On the first floor are mostly classrooms with a central corridor; large glazed screens allow light and views between spaces. Generally, the interior design makes much, but not excessive, use of “Hartpury College Red” and the building has a very smart, professional, well-ordered quality.


The Story of the Project

College Strategic Planning and Property Strategy

The college’s property strategy has evolved over the years in response to the changing nature of its core purpose and business model. Very considerable changes in the curriculum and student numbers have led to greater demands on the estate in terms of the quantity, quality and variety of accommodation and this in turn has generated a series of medium-scale design/construction projects.

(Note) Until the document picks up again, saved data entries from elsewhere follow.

(* ===== verification/DecisionEngine.v ===== *)
(** * The userspace decision: include/fileguard/decision_engine.hpp and
    src/decision_engine.cpp

    [evaluate] on paths, and [decides], the decision procedure that the
    header and docs/05-policy-model.md draw, as an inductive relation. *)

From S2P Require Import Prelude Abi Policy.

(** [enum class Reason : uint8_t], valued by the FG_REASON codes; other bytes
    are [Reason_unnamed]. *)
Inductive Reason :=
| Reason_PolicyRule
| Reason_DefaultDeny
| Reason_UnknownProcess
| Reason_ResourceUnprotected
| Reason_unnamed (code : Z).

#[export] Instance Reason_eq_dec : EqDecision Reason.
Proof. solve_decision. Defined.

(** [static_cast<Reason>(byte)], and the code of a reason. *)
Definition Reason_of_code (v : Z) : Reason :=
  if (v =? FG_REASON_POLICY_RULE)%Z then Reason_PolicyRule
  else if (v =? FG_REASON_DEFAULT_DENY)%Z then Reason_DefaultDeny
  else if (v =? FG_REASON_UNKNOWN_PROCESS)%Z then Reason_UnknownProcess
  else if (v =? FG_REASON_UNKNOWN_RESOURCE)%Z then Reason_ResourceUnprotected
  else Reason_unnamed v.

Definition reason_name (r : Reason) : string :=
  match r with
  | Reason_PolicyRule => "POLICY_RULE"
  | Reason_DefaultDeny => "DEFAULT_DENY"
  | Reason_UnknownProcess => "UNKNOWN_PROCESS"
  | Reason_ResourceUnprotected => "RESOURCE_UNPROTECTED"
  | Reason_unnamed _ => "?"
  end.

Record AccessRequest := MkAccessRequest {
  resource_path : string;
  req_process : ProcessIdentity;
  req_operation : Operation;
}.

Record Decision := MkDecision {
  action : Action;
  reason : Reason;
  matched_rule_id : string;
  matched_rule_index : Z;  (* uint32_t *)
}.
Definition Decision_default : Decision := MkDecision Deny Reason_DefaultDeny "" 0.

#[export] Instance Decision_eq_dec : EqDecision Decision.
Proof. solve_decision. Defined.

(** DecisionEngine::evaluate *)
Definition evaluate (policy : Policy) (request : AccessRequest) : Decision :=
  if negb (is_protected policy (resource_path request)) then
    MkDecision Allow Reason_ResourceUnprotected "" 0
  else
    match find_rule policy (resource_path request) (req_process request)
                    (req_operation request) with
    | Some rule => MkDecision (rule_action rule) Reason_PolicyRule (rule_id rule) 0
    | None => MkDecision (default_action policy) Reason_DefaultDeny "" 0
    end.

(** ** The documented procedure *)

(** The rule speaks about this very request. *)
Definition rule_covers (request : AccessRequest) (rule : PolicyRule) : Prop :=
  res_path (rule_resource rule) = resource_path request /\
  rule_process rule = req_process request /\
  rule_operation rule = req_operation request.

Inductive decides (p : Policy) (q : AccessRequest) : Decision -> Prop :=
| decides_unprotected :
    (resource_path q ∉ res_path <$> protected_resources p) ->
    decides p q (MkDecision Allow Reason_ResourceUnprotected "" 0)
| decides_rule pre rule post :
    resource_path q ∈ res_path <$> protected_resources p ->
    rules p = pre ++ rule :: post ->
    rule_covers q rule ->
    Forall (fun r => ~ rule_covers q r) pre ->
    decides p q (MkDecision (rule_action rule) Reason_PolicyRule (rule_id rule) 0)
| decides_default :
    resource_path q ∈ res_path <$> protected_resources p ->
    Forall (fun r => ~ rule_covers q r) (rules p) ->
    decides p q (MkDecision (default_action p) Reason_DefaultDeny "" 0).

(** ** Lemmas *)

Lemma rule_covers_spec (q : AccessRequest) (r : PolicyRule) :
  rule_matches (resource_path q) (req_process q) (req_operation q) r = true <->
  rule_covers q r.
Proof. apply rule_matches_spec. Qed.

Lemma rule_covers_false (q : AccessRequest) (r : PolicyRule) :
  rule_matches (resource_path q) (req_process q) (req_operation q) r = false <->
  ~ rule_covers q r.
Proof. by rewrite <- rule_covers_spec, not_true_iff_false. Qed.

Lemma evaluate_decides (p : Policy) (q : AccessRequest) : decides p q (evaluate p q).
Proof.
  unfold evaluate. destruct (is_protected p (resource_path q)) eqn:Hp; cbn.
  - apply is_protected_spec in Hp. unfold find_rule. destruct (find_first _ _) as [rule|] eqn:Hr.
    + apply find_first_Some in Hr as (pre & post & Hl & Hc & Hpre).
      apply (decides_rule p q pre rule post); [done|done|by apply rule_covers_spec|].
      eapply Forall_impl; [exact Hpre|]. intros r. apply rule_covers_false.
    + apply find_first_None in Hr. apply decides_default; [done|].
      eapply Forall_impl; [exact Hr|]. intros r. apply rule_covers_false.
  - apply decides_unprotected. by rewrite <- is_protected_spec, not_true_iff_false.
Qed.

Lemma first_split_unique {A : Type} (P : A -> Prop) (pre1 pre2 post1 post2 : list A) (x y : A) :
  pre1 ++ x :: post1 = pre2 ++ y :: post2 ->
  P x -> P y -> Forall (fun z => ~ P z) pre1 -> Forall (fun z => ~ P z) pre2 ->
  x = y.
Proof.
  revert pre2; induction pre1 as [|a pre1 IH]; intros [|b pre2]; cbn; intros Heq Hx Hy H1 H2;
    simplify_eq; [done|by inversion_clear H2|by inversion_clear H1|].
  apply (IH pre2); auto; [by inversion_clear H1|by inversion_clear H2].
Qed.

Lemma decides_functional (p : Policy) (q : AccessRequest) (d1 d2 : Decision) :
  decides p q d1 -> decides p q d2 -> d1 = d2.
Proof.
  assert (forall pre rule post, rules p = pre ++ rule :: post -> rule_covers q rule ->
            ~ Forall (fun r => ~ rule_covers q r) (rules p)) as Hex.
  { intros pre rule post -> Hc Hall. apply Forall_app in Hall as [_ Hall].
    by inversion_clear Hall. }
  destruct 1 as [|pre1 r1 post1 ? Hl1 Hc1 Hp1|], 1 as [|pre2 r2 post2 ? Hl2 Hc2 Hp2|];
    try done; try (by destruct (Hex _ _ _ ltac:(eassumption) ltac:(eassumption))).
  rewrite Hl1 in Hl2. by rewrite (first_split_unique _ _ _ _ _ _ _ Hl2 Hc1 Hc2 Hp1 Hp2).
Qed.

Lemma evaluate_iff_decides (p : Policy) (q : AccessRequest) (d : Decision) :
  evaluate p q = d <-> decides p q d.
Proof.
  split; [intros <-; apply evaluate_decides|].
  intros Hd. by apply (decides_functional p q); [apply evaluate_decides|].
Qed.

(** ** Properties *)

(** C6 (evaluate implements the documented procedure):
    [DecisionEngine::evaluate] returns [d] exactly when the documented
    procedure does: unprotected resources are allowed, otherwise the first
    rule for (resource, process, operation) decides, otherwise the policy's
    default action applies.  In particular the procedure is deterministic and
    total. *)
Theorem evaluate_refines_procedure (p : Policy) (q : AccessRequest) (d : Decision) :
  evaluate p q = d <-> decides p q d.
Proof. apply evaluate_iff_decides. Qed.

(** Default deny: under a policy whose default action is not ALLOW, an
    access to a protected resource is allowed exactly when the first rule of
    the list that covers the request is an ALLOW rule; so an executable that
    no rule names is never allowed. *)
Theorem evaluate_default_deny (p : Policy) (q : AccessRequest) :
  default_action p <> Allow ->
  resource_path q ∈ res_path <$> protected_resources p ->
  (action (evaluate p q) = Allow <->
   exists pre rule post, rules p = pre ++ rule :: post /\ rule_covers q rule /\
     rule_action rule = Allow /\ Forall (fun r => ~ rule_covers q r) pre).
Proof.
  intros Hdef Hprot. pose proof (evaluate_decides p q) as Hd. split.
  - intros Ha. destruct Hd as [Hn|pre rule post _ Hl Hc Hpre|_ _]; cbn in Ha.
    + done.
    + by exists pre, rule, post.
    + done.
  - intros (pre & rule & post & Hl & Hc & Ha & Hpre).
    by rewrite (decides_functional p q _ _ Hd (decides_rule p q pre rule post Hprot Hl Hc Hpre)).
Qed.

(** The policy of the decision-engine unit tests. *)
Definition sample_policy (def act : Action) : Policy :=
  MkPolicy 1 def [MkResourceIdentity "/protected/secret.txt" (Some Open)]
    [MkPolicyRule "allow-backup" (MkResourceIdentity "/protected/secret.txt" (Some Open))
       (MkProcessIdentity ExePath "/usr/local/bin/backup-agent") Open act].

Definition sample_request (path exe : string) : AccessRequest :=
  MkAccessRequest path (MkProcessIdentity ExePath exe) Open.

Lemma evaluate_default_deny_witness :
  action (evaluate (sample_policy Deny Allow)
            (sample_request "/protected/secret.txt" "/bin/cat")) = Allow <->
  exists pre rule post,
    rules (sample_policy Deny Allow) = pre ++ rule :: post /\
    rule_covers (sample_request "/protected/secret.txt" "/bin/cat") rule /\
    rule_action rule = Allow /\
    Forall (fun r => ~ rule_covers (sample_request "/protected/secret.txt" "/bin/cat") r) pre.
Proof.
  apply (evaluate_default_deny (sample_policy Deny Allow)
           (sample_request "/protected/secret.txt" "/bin/cat")).
  - discriminate.
  - apply elem_of_cons. left. reflexivity.
Defined.

(** The unit tests of tests/test_decision_engine.cpp. *)
Example evaluate_unprotected :
  evaluate (sample_policy Deny Allow) (sample_request "/etc/hosts" "/bin/cat") =
  MkDecision Allow Reason_ResourceUnprotected "" 0.
Proof. reflexivity. Qed.
Example evaluate_allow_rule :
  evaluate (sample_policy Deny Allow)
    (sample_request "/protected/secret.txt" "/usr/local/bin/backup-agent") =
  MkDecision Allow Reason_PolicyRule "allow-backup" 0.
Proof. reflexivity. Qed.
Example evaluate_default_allow :
  evaluate (sample_policy Allow Allow) (sample_request "/protected/secret.txt" "/bin/cat") =
  MkDecision Allow Reason_DefaultDeny "" 0.
Proof. reflexivity. Qed.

Like many land-based colleges Hartpury was established after the Second World War as an agricultural college for the Shire County. As such it was part of a network of such institutions across the UK founded on post-war concerns over agricultural productivity and food security. It initially had just 50 students and achieved only modest growth in the following decades.

Generally such colleges have struggled to remain independent; modern funding regimes are not devised to support small-scale institutions with relatively high land-related overheads and management costs. As a result many agricultural colleges have been merged with larger Institutions.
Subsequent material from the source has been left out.